Activity:
Word for word, return the lines from the start of the entries below through the line that has "unfold get_bytes. intros".

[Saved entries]
+++++
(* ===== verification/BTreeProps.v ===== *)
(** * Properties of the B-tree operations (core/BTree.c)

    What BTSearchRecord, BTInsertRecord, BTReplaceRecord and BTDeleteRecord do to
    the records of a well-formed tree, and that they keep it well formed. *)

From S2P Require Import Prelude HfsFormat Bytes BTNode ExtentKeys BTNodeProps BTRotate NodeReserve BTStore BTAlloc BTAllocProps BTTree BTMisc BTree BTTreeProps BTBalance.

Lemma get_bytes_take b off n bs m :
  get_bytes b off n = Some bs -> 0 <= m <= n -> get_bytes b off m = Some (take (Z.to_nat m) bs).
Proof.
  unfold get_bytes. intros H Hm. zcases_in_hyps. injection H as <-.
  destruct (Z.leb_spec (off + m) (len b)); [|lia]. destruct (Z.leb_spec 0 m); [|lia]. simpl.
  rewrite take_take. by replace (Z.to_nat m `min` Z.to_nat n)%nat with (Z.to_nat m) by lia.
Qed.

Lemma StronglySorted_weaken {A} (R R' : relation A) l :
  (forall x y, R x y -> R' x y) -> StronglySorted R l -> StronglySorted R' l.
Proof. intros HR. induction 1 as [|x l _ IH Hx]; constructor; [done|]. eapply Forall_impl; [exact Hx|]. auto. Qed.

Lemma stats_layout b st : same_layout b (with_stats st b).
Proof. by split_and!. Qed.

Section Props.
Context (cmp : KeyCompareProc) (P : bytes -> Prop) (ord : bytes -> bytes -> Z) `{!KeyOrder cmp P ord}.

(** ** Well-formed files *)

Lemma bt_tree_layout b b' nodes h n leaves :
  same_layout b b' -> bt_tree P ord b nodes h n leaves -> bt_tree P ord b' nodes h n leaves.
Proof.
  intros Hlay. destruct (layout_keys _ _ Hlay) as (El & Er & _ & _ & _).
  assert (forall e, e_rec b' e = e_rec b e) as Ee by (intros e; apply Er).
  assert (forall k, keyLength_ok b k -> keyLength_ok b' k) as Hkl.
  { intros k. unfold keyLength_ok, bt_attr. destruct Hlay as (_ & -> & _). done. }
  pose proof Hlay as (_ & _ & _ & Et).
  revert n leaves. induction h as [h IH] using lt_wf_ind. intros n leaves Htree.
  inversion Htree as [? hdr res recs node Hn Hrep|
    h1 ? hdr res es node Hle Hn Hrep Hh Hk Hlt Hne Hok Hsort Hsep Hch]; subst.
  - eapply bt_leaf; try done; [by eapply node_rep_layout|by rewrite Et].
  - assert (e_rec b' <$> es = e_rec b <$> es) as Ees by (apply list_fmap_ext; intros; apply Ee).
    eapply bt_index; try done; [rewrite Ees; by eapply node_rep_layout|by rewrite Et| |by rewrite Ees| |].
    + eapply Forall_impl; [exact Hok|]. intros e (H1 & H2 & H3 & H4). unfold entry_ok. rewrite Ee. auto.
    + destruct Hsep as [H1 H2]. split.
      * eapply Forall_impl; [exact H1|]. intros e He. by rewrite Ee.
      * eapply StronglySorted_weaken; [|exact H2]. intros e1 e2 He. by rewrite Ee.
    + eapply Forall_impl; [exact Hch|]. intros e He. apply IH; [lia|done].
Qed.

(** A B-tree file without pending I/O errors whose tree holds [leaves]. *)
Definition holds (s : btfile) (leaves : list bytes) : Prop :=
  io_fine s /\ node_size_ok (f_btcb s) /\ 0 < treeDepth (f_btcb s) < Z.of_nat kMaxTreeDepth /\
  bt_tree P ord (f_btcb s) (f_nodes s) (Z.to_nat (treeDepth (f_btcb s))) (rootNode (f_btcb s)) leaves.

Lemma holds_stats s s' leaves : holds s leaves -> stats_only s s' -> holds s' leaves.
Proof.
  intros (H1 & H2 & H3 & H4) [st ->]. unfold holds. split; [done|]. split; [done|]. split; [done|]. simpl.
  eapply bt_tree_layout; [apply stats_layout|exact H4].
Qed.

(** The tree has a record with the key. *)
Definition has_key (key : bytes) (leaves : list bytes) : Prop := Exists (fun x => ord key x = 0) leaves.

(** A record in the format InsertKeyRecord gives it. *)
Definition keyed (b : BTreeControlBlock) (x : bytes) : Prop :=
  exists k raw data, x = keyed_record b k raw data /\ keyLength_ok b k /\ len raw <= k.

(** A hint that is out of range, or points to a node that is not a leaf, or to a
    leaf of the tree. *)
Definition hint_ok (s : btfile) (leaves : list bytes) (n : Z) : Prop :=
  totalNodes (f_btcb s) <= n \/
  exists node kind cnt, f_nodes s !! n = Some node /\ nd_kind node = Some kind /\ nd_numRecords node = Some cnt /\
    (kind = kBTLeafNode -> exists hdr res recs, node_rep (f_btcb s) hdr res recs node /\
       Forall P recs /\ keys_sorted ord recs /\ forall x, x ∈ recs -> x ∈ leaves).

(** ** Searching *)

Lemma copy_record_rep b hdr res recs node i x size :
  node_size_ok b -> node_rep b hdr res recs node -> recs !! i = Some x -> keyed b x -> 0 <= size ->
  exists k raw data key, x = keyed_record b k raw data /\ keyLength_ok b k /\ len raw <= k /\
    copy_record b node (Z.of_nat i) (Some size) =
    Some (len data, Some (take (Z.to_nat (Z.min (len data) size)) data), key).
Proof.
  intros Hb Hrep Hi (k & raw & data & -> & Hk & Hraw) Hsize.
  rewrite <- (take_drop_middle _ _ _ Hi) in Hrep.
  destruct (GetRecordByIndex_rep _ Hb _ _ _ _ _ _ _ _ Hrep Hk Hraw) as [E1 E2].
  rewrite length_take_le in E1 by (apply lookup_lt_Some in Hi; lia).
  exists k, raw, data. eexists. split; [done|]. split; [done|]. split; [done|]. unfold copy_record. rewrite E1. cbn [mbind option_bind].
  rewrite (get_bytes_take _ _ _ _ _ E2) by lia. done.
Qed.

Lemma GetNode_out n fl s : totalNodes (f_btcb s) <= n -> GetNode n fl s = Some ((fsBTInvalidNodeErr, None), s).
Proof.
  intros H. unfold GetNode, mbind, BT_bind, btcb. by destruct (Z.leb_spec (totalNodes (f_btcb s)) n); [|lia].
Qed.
+++++
Expected answer:
(* ===== verification/BTreeProps.v ===== *)
(** * Properties of the B-tree operations (core/BTree.c)

    What BTSearchRecord, BTInsertRecord, BTReplaceRecord and BTDeleteRecord do to
    the records of a well-formed tree, and that they keep it well formed. *)

From S2P Require Import Prelude HfsFormat Bytes BTNode ExtentKeys BTNodeProps BTRotate NodeReserve BTStore BTAlloc BTAllocProps BTTree BTMisc BTree BTTreeProps BTBalance.

Lemma get_bytes_take b off n bs m :
  get_bytes b off n = Some bs -> 0 <= m <= n -> get_bytes b off m = Some (take (Z.to_nat m) bs).
Proof.
  unfold get_bytes. intros H Hm. zcases_in_hyps. injection H as <-.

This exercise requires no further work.